List each line of the data in which the string "Lemma" appears.

(Collected data entries)
---+---
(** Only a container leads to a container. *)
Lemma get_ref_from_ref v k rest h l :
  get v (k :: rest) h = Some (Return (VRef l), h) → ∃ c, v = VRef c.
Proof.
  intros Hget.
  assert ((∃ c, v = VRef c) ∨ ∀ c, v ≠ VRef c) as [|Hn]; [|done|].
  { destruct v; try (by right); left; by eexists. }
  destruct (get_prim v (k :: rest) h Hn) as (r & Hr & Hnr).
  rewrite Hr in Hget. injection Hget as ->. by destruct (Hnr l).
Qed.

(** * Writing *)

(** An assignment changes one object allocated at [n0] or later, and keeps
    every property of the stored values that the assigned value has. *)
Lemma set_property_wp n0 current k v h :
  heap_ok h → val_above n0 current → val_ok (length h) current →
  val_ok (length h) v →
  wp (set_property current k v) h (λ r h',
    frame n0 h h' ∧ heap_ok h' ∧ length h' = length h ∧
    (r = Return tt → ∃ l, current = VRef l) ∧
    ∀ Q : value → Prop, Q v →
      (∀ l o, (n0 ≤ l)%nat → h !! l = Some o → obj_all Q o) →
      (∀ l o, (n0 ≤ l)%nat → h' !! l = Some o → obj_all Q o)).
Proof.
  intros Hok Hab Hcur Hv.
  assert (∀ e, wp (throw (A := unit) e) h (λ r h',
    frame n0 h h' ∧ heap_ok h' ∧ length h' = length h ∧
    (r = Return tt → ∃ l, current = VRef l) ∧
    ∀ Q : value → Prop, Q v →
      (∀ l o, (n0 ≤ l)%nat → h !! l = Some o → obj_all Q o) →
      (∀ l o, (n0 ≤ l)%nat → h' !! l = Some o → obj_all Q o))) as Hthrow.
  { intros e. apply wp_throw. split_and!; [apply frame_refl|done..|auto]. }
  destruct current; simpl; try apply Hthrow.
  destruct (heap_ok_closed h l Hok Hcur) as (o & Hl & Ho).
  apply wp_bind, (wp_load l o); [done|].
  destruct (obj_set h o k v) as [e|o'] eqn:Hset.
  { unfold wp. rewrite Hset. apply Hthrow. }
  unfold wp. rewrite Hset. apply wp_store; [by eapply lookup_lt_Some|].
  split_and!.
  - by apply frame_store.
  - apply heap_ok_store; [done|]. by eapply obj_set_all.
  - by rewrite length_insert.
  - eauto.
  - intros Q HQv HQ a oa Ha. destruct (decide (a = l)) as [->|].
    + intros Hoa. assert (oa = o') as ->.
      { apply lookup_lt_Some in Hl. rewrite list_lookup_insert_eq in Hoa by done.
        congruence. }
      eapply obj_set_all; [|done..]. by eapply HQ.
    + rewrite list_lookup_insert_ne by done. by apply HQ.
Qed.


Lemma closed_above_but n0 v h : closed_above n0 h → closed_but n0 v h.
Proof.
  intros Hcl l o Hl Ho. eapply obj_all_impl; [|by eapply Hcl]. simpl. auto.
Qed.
---+---
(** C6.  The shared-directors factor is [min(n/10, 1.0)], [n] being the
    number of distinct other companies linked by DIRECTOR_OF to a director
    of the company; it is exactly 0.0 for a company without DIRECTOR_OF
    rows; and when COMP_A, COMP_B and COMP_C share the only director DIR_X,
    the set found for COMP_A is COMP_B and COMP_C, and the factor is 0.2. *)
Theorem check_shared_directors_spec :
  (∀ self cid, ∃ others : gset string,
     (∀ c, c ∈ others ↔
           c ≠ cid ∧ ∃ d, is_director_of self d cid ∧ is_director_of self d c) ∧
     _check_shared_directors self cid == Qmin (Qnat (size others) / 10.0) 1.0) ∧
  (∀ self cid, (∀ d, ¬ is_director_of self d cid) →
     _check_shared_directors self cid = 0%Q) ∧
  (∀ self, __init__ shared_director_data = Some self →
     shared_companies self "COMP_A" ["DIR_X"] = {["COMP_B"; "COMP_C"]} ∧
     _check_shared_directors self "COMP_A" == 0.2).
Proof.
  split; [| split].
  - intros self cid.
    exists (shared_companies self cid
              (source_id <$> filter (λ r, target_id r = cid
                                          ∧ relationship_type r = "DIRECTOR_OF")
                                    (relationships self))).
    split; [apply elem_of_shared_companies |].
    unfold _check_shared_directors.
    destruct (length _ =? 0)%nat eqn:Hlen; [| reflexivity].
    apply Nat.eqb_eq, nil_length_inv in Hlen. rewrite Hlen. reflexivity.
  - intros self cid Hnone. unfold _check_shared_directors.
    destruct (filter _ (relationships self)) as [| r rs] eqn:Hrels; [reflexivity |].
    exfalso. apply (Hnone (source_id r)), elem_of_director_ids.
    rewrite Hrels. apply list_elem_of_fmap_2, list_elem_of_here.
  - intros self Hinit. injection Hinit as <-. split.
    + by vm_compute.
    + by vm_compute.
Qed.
---+---
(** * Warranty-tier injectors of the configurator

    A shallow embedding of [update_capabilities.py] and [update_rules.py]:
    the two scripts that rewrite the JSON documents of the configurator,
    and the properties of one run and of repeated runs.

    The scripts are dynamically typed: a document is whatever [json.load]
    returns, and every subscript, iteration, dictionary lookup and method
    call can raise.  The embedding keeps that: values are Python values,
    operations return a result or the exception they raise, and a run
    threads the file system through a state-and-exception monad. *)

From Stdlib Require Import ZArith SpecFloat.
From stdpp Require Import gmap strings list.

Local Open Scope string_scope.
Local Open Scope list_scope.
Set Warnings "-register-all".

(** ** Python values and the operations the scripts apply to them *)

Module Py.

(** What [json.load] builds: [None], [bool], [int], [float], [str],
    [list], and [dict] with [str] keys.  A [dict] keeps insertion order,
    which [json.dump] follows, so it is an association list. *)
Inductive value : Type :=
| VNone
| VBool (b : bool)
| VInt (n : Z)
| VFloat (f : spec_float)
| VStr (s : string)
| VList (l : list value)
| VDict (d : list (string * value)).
---+---
_ANSWER BELOW_
Lemma get_ref_from_ref v k rest h l :
Lemma set_property_wp n0 current k v h :
Lemma closed_above_but n0 v h : closed_above n0 h → closed_but n0 v h.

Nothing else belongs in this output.